• ACTIVITY
From the line containing "Definition WT_TLS_EXTENSION_SUPPORTED_VERSIONS : Z" down to the line containing "(** [x = wt_cursor_uN(c);" in the records below, reproduce every line exactly, ends included, and omit all others.

#### SOURCE DATA ####

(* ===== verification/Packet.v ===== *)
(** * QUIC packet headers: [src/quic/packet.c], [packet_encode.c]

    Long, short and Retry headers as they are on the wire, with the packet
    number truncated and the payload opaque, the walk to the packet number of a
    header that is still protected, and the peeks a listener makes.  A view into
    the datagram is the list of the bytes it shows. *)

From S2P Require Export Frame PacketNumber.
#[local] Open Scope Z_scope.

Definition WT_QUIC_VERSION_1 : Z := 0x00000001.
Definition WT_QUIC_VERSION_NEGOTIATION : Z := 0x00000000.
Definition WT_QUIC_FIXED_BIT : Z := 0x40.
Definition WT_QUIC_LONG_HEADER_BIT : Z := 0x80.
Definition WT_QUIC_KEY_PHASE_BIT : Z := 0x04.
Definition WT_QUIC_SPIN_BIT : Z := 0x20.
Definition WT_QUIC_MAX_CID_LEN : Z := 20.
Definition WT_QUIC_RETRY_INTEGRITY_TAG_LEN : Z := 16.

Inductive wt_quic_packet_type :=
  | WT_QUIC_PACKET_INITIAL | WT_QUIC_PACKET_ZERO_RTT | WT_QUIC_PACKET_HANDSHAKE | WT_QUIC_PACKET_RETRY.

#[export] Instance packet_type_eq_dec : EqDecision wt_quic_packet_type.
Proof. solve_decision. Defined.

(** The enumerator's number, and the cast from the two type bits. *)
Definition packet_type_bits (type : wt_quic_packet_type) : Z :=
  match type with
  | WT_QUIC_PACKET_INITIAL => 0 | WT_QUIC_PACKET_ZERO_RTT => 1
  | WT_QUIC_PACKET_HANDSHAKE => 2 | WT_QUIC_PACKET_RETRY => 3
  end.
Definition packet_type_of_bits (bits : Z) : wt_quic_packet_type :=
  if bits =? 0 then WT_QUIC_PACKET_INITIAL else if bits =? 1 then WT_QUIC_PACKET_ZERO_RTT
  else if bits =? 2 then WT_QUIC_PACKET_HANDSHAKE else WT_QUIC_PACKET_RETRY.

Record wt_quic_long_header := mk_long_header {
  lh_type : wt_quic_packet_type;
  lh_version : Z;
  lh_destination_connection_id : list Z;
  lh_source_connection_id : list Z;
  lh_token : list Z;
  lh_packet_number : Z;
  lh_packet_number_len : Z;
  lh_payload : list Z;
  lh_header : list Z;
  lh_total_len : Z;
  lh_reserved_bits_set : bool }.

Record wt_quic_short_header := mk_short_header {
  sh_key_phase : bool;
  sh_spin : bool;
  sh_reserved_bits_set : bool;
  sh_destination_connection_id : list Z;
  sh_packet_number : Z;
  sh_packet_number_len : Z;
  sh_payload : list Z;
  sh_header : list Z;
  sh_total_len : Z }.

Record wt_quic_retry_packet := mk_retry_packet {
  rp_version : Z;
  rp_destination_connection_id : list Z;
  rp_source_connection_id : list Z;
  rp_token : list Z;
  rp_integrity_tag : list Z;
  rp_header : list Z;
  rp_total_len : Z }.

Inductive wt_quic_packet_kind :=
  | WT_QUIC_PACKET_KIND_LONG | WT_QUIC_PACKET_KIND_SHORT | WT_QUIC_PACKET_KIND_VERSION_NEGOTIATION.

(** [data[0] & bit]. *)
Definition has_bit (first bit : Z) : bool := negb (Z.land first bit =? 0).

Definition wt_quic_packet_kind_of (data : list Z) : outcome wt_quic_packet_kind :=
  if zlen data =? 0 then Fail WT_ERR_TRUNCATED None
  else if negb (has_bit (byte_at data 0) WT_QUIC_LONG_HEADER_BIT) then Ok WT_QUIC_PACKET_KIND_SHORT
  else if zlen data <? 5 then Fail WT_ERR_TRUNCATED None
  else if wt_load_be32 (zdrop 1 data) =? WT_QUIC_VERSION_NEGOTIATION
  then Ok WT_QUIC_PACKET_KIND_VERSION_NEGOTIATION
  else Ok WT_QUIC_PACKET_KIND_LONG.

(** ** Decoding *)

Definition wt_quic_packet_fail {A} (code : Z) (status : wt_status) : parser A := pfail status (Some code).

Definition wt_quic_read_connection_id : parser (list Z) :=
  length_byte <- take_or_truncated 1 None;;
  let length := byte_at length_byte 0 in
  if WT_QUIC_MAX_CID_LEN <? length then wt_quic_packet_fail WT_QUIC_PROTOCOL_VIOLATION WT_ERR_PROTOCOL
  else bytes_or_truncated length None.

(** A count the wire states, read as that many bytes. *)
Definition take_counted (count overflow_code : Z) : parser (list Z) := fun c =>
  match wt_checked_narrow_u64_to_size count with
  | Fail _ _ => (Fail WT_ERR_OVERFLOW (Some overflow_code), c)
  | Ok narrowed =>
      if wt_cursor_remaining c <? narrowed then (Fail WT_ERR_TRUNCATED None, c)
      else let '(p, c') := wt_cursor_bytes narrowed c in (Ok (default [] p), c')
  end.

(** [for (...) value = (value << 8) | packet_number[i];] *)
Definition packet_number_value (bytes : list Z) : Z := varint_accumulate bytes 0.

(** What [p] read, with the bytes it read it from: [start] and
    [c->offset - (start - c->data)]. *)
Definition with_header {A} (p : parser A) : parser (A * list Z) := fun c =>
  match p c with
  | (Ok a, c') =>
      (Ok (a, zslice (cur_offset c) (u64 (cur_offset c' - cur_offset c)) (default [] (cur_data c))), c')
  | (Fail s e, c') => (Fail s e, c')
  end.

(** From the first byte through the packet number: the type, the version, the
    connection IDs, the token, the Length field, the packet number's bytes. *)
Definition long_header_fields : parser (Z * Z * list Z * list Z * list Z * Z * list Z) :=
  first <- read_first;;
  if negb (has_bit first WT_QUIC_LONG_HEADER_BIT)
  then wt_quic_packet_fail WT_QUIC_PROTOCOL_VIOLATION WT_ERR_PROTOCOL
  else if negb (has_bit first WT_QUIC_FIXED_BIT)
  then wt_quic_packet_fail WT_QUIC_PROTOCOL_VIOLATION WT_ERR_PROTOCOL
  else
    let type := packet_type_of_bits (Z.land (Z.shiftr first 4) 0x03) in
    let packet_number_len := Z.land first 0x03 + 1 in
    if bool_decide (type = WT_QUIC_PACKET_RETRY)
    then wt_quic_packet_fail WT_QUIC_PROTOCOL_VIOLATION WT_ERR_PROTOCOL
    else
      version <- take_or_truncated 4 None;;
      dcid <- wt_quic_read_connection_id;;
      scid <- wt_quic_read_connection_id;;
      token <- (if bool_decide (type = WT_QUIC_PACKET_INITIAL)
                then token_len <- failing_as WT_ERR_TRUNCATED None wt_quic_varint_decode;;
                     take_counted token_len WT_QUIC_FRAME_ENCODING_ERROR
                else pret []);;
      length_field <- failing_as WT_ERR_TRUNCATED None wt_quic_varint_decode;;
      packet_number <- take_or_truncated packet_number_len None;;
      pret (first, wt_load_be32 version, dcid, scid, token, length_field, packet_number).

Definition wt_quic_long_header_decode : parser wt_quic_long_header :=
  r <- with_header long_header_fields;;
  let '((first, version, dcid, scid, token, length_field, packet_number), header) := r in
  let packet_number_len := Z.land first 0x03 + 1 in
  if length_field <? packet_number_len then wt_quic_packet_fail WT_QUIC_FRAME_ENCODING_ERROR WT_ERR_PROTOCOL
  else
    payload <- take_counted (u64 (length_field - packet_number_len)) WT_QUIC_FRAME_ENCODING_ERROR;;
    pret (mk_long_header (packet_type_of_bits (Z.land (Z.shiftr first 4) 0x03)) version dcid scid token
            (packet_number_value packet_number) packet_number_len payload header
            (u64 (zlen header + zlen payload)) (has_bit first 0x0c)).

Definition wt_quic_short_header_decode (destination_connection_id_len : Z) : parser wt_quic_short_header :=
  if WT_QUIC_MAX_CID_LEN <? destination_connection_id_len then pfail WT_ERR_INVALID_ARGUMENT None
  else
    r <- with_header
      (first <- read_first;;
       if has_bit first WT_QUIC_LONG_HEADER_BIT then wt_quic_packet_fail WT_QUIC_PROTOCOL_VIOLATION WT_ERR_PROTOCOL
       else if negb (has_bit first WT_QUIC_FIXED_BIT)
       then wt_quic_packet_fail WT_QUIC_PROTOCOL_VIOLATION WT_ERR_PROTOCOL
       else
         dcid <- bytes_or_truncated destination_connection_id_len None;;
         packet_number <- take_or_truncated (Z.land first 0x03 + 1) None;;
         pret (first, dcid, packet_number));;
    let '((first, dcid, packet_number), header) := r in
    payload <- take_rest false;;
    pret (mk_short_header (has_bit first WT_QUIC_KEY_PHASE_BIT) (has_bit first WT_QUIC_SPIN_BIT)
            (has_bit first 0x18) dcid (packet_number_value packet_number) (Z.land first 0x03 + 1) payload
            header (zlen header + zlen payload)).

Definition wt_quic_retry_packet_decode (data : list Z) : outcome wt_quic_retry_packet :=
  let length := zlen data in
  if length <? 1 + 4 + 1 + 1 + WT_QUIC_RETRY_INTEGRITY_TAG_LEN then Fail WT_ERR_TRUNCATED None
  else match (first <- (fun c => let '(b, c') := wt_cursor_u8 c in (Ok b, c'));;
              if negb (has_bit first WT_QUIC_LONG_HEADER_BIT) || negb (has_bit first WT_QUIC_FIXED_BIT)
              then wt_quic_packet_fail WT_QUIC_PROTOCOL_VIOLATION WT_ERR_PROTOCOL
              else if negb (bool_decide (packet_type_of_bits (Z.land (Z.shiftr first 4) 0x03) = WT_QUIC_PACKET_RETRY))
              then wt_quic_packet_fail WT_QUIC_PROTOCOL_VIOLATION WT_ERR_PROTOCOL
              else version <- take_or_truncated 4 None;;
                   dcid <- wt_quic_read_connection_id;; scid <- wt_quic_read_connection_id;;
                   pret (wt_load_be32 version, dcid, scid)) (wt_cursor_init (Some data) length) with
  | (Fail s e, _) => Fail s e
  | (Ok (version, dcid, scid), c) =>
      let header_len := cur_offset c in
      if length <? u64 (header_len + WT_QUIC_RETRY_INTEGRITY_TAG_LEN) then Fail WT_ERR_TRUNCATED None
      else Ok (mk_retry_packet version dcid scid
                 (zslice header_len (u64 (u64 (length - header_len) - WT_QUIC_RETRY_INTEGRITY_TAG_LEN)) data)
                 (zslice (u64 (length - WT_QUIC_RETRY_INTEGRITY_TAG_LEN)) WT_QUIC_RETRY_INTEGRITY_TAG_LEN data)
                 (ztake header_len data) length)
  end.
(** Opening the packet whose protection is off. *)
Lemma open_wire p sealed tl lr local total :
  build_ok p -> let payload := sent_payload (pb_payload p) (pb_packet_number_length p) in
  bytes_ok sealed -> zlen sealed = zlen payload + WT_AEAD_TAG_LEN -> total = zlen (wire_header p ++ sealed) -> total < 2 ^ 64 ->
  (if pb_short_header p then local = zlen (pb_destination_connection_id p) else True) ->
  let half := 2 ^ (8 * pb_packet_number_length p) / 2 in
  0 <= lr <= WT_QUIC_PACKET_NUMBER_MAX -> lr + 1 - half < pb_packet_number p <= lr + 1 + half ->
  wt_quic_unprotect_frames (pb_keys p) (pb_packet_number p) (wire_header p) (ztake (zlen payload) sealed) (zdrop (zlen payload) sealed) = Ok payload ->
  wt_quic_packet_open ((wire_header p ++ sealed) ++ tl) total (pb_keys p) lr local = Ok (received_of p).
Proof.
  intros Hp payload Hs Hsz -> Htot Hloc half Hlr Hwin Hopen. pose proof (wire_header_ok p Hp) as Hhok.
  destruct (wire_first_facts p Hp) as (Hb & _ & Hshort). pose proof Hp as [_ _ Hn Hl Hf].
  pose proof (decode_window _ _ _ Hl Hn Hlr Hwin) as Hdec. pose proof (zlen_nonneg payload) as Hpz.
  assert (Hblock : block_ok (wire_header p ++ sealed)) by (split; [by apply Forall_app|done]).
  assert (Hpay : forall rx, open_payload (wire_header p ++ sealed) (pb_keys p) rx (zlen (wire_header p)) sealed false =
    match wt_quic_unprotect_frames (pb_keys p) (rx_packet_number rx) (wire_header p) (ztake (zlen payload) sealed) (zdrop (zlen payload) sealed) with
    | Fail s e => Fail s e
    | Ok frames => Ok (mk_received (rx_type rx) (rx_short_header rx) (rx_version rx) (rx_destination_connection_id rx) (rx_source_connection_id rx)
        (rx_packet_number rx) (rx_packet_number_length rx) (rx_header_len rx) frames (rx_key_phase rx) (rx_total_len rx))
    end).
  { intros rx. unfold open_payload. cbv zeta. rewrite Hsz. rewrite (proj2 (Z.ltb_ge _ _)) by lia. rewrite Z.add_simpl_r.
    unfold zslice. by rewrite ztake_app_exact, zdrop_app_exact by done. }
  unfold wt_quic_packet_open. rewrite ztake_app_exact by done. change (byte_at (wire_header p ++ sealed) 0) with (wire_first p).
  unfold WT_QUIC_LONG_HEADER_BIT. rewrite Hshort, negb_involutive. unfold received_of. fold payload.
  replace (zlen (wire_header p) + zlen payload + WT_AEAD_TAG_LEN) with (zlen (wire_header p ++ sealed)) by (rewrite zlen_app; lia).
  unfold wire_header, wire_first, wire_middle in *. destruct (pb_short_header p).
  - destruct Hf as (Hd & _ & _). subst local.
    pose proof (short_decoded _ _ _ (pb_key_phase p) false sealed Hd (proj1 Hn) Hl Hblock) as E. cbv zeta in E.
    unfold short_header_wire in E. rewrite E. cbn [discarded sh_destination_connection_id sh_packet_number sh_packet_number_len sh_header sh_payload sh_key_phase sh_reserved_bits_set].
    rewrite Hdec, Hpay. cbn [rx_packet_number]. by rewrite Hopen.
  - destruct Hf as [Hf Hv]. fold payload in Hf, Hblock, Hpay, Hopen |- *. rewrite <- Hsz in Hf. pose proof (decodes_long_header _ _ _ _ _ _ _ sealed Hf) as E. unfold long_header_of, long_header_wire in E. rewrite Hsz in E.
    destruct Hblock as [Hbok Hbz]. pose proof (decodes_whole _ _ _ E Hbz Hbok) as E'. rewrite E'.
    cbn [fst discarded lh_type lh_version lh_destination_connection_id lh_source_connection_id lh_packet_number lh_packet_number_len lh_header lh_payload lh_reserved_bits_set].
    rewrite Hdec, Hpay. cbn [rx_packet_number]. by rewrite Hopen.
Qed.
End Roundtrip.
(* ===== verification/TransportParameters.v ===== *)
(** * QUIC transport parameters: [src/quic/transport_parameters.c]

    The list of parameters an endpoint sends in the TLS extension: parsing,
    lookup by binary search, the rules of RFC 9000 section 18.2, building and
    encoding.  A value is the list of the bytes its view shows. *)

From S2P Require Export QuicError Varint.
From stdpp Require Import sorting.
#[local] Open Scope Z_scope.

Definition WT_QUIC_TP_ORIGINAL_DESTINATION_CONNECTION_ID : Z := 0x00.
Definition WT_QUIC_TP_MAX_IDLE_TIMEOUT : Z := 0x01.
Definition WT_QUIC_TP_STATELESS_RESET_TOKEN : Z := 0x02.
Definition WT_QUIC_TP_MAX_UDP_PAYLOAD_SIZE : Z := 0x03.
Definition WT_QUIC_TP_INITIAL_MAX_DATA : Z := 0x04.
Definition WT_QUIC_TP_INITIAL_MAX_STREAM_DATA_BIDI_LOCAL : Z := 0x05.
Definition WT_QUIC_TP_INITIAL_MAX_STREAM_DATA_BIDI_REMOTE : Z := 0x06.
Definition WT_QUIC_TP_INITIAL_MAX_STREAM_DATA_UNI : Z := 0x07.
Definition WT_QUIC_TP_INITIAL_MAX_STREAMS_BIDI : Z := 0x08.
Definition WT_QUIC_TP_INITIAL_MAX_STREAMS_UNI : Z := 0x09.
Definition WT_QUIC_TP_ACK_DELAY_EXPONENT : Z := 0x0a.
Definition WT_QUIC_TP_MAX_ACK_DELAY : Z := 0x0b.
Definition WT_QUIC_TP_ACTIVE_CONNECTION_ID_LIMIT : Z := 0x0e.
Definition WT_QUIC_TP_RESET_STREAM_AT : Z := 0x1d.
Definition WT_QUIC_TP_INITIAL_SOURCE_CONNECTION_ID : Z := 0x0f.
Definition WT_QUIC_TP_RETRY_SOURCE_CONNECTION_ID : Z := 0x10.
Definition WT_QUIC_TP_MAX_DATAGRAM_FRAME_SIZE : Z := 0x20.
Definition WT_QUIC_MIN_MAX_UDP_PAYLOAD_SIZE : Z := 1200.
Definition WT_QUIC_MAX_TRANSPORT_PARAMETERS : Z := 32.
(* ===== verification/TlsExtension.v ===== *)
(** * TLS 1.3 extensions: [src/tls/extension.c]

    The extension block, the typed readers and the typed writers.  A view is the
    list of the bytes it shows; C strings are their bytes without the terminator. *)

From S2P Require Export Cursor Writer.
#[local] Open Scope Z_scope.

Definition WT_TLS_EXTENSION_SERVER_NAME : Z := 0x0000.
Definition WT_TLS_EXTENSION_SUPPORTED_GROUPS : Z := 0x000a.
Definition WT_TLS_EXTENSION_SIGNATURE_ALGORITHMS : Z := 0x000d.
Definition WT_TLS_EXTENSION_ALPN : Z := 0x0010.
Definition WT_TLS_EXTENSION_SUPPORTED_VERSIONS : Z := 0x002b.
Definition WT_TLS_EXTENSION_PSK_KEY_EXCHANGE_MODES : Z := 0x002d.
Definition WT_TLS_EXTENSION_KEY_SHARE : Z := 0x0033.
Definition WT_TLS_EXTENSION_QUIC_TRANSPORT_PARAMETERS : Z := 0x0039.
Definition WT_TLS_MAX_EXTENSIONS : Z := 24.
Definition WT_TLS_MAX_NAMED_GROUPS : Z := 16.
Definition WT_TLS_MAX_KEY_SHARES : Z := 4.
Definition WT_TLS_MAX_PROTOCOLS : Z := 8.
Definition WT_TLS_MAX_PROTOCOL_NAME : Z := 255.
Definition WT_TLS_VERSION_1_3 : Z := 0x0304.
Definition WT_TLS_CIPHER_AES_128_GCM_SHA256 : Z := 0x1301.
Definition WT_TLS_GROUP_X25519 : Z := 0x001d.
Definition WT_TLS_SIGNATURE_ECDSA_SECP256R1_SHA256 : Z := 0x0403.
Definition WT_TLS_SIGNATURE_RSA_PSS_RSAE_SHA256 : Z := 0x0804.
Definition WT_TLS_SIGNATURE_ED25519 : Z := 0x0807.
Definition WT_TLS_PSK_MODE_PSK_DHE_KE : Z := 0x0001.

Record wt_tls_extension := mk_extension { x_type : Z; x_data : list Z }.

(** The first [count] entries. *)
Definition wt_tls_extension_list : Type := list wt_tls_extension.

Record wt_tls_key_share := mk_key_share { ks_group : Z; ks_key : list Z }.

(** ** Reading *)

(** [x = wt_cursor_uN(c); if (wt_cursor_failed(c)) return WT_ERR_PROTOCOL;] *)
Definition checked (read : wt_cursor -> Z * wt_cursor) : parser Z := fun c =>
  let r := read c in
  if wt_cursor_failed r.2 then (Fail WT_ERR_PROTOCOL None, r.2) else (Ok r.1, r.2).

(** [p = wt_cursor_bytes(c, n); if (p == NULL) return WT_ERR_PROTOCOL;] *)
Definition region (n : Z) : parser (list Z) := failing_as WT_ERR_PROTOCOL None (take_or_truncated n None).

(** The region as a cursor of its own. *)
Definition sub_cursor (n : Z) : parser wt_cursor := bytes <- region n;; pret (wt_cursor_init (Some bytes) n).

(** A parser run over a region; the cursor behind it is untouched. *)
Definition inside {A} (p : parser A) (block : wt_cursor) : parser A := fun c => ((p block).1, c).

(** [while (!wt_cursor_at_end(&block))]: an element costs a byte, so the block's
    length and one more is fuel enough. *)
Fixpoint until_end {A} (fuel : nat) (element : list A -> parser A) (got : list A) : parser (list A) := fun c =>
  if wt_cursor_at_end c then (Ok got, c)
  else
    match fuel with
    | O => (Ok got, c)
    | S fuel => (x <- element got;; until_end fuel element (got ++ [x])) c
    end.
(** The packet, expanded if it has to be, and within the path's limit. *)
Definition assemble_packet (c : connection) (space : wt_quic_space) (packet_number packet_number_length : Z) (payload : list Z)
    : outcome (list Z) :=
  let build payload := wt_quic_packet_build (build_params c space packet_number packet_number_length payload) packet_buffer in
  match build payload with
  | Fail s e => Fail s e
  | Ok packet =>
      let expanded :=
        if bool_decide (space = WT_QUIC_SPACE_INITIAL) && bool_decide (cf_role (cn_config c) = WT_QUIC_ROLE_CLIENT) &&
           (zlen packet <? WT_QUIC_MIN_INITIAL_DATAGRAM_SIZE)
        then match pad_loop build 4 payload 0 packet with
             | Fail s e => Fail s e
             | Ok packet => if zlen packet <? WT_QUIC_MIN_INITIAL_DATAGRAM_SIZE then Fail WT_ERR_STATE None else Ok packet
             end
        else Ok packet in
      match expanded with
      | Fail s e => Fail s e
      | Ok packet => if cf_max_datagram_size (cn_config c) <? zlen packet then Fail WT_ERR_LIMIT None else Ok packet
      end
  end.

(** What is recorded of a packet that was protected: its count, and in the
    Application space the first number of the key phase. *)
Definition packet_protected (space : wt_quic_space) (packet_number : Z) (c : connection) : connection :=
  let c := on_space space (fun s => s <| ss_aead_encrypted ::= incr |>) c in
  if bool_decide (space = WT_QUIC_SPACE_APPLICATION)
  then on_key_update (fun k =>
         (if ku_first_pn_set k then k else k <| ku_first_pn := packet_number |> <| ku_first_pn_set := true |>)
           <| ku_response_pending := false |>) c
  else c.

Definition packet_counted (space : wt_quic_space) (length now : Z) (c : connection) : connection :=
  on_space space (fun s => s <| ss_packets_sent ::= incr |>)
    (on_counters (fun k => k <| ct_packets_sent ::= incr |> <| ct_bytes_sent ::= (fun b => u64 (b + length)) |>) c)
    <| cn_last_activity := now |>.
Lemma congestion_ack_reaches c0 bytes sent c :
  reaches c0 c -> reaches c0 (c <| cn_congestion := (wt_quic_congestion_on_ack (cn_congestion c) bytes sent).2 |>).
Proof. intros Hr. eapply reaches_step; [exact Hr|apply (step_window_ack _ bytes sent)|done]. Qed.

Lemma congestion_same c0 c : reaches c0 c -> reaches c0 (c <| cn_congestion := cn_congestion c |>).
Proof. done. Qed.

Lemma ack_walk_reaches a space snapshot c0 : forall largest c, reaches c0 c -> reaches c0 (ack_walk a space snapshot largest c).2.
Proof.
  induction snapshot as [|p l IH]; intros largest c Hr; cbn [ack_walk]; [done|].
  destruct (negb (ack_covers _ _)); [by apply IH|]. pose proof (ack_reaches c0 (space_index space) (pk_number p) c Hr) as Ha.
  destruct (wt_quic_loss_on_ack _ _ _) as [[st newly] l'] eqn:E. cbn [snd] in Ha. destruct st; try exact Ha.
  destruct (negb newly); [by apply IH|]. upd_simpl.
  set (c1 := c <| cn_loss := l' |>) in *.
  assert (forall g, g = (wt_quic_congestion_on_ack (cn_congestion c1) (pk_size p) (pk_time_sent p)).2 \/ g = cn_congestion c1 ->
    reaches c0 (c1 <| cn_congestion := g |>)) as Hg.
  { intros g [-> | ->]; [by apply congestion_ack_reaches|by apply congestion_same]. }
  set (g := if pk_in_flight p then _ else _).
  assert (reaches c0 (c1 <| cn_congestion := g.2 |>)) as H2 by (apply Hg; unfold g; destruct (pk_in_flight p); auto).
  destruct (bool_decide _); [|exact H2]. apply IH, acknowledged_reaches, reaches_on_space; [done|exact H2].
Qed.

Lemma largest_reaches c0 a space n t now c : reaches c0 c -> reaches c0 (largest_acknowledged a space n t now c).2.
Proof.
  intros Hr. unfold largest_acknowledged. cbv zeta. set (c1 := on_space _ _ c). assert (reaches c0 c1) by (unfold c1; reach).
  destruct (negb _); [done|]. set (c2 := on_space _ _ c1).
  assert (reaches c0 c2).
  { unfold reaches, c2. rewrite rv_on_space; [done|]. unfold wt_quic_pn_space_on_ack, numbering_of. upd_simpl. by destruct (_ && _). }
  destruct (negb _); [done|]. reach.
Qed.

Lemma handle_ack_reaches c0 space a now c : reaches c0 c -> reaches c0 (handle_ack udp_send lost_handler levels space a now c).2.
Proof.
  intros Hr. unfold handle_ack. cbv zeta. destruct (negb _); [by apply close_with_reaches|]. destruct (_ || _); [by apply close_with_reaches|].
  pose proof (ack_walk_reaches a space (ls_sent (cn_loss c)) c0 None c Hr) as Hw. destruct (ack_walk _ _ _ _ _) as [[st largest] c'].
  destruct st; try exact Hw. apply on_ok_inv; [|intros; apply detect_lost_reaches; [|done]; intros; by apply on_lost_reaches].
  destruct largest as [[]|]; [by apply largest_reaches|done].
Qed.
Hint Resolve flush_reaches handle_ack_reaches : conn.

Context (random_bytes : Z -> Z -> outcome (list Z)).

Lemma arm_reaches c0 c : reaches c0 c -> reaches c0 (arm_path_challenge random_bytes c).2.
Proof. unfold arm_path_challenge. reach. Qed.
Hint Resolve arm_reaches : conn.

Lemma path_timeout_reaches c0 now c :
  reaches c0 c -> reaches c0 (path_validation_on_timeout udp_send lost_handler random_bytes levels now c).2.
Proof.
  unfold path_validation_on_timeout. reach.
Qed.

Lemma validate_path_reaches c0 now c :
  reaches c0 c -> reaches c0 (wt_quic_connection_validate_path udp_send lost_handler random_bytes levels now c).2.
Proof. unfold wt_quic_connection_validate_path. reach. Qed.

####

• RESPONSE TO THE EXERCISE
Definition WT_TLS_EXTENSION_SUPPORTED_VERSIONS : Z := 0x002b.
Definition WT_TLS_EXTENSION_PSK_KEY_EXCHANGE_MODES : Z := 0x002d.
Definition WT_TLS_EXTENSION_KEY_SHARE : Z := 0x0033.
Definition WT_TLS_EXTENSION_QUIC_TRANSPORT_PARAMETERS : Z := 0x0039.
Definition WT_TLS_MAX_EXTENSIONS : Z := 24.
Definition WT_TLS_MAX_NAMED_GROUPS : Z := 16.
Definition WT_TLS_MAX_KEY_SHARES : Z := 4.
Definition WT_TLS_MAX_PROTOCOLS : Z := 8.
Definition WT_TLS_MAX_PROTOCOL_NAME : Z := 255.
Definition WT_TLS_VERSION_1_3 : Z := 0x0304.
Definition WT_TLS_CIPHER_AES_128_GCM_SHA256 : Z := 0x1301.
Definition WT_TLS_GROUP_X25519 : Z := 0x001d.
Definition WT_TLS_SIGNATURE_ECDSA_SECP256R1_SHA256 : Z := 0x0403.
Definition WT_TLS_SIGNATURE_RSA_PSS_RSAE_SHA256 : Z := 0x0804.
Definition WT_TLS_SIGNATURE_ED25519 : Z := 0x0807.
Definition WT_TLS_PSK_MODE_PSK_DHE_KE : Z := 0x0001.

Record wt_tls_extension := mk_extension { x_type : Z; x_data : list Z }.

(** The first [count] entries. *)
Definition wt_tls_extension_list : Type := list wt_tls_extension.

Record wt_tls_key_share := mk_key_share { ks_group : Z; ks_key : list Z }.

(** ** Reading *)

(** [x = wt_cursor_uN(c); if (wt_cursor_failed(c)) return WT_ERR_PROTOCOL;] *)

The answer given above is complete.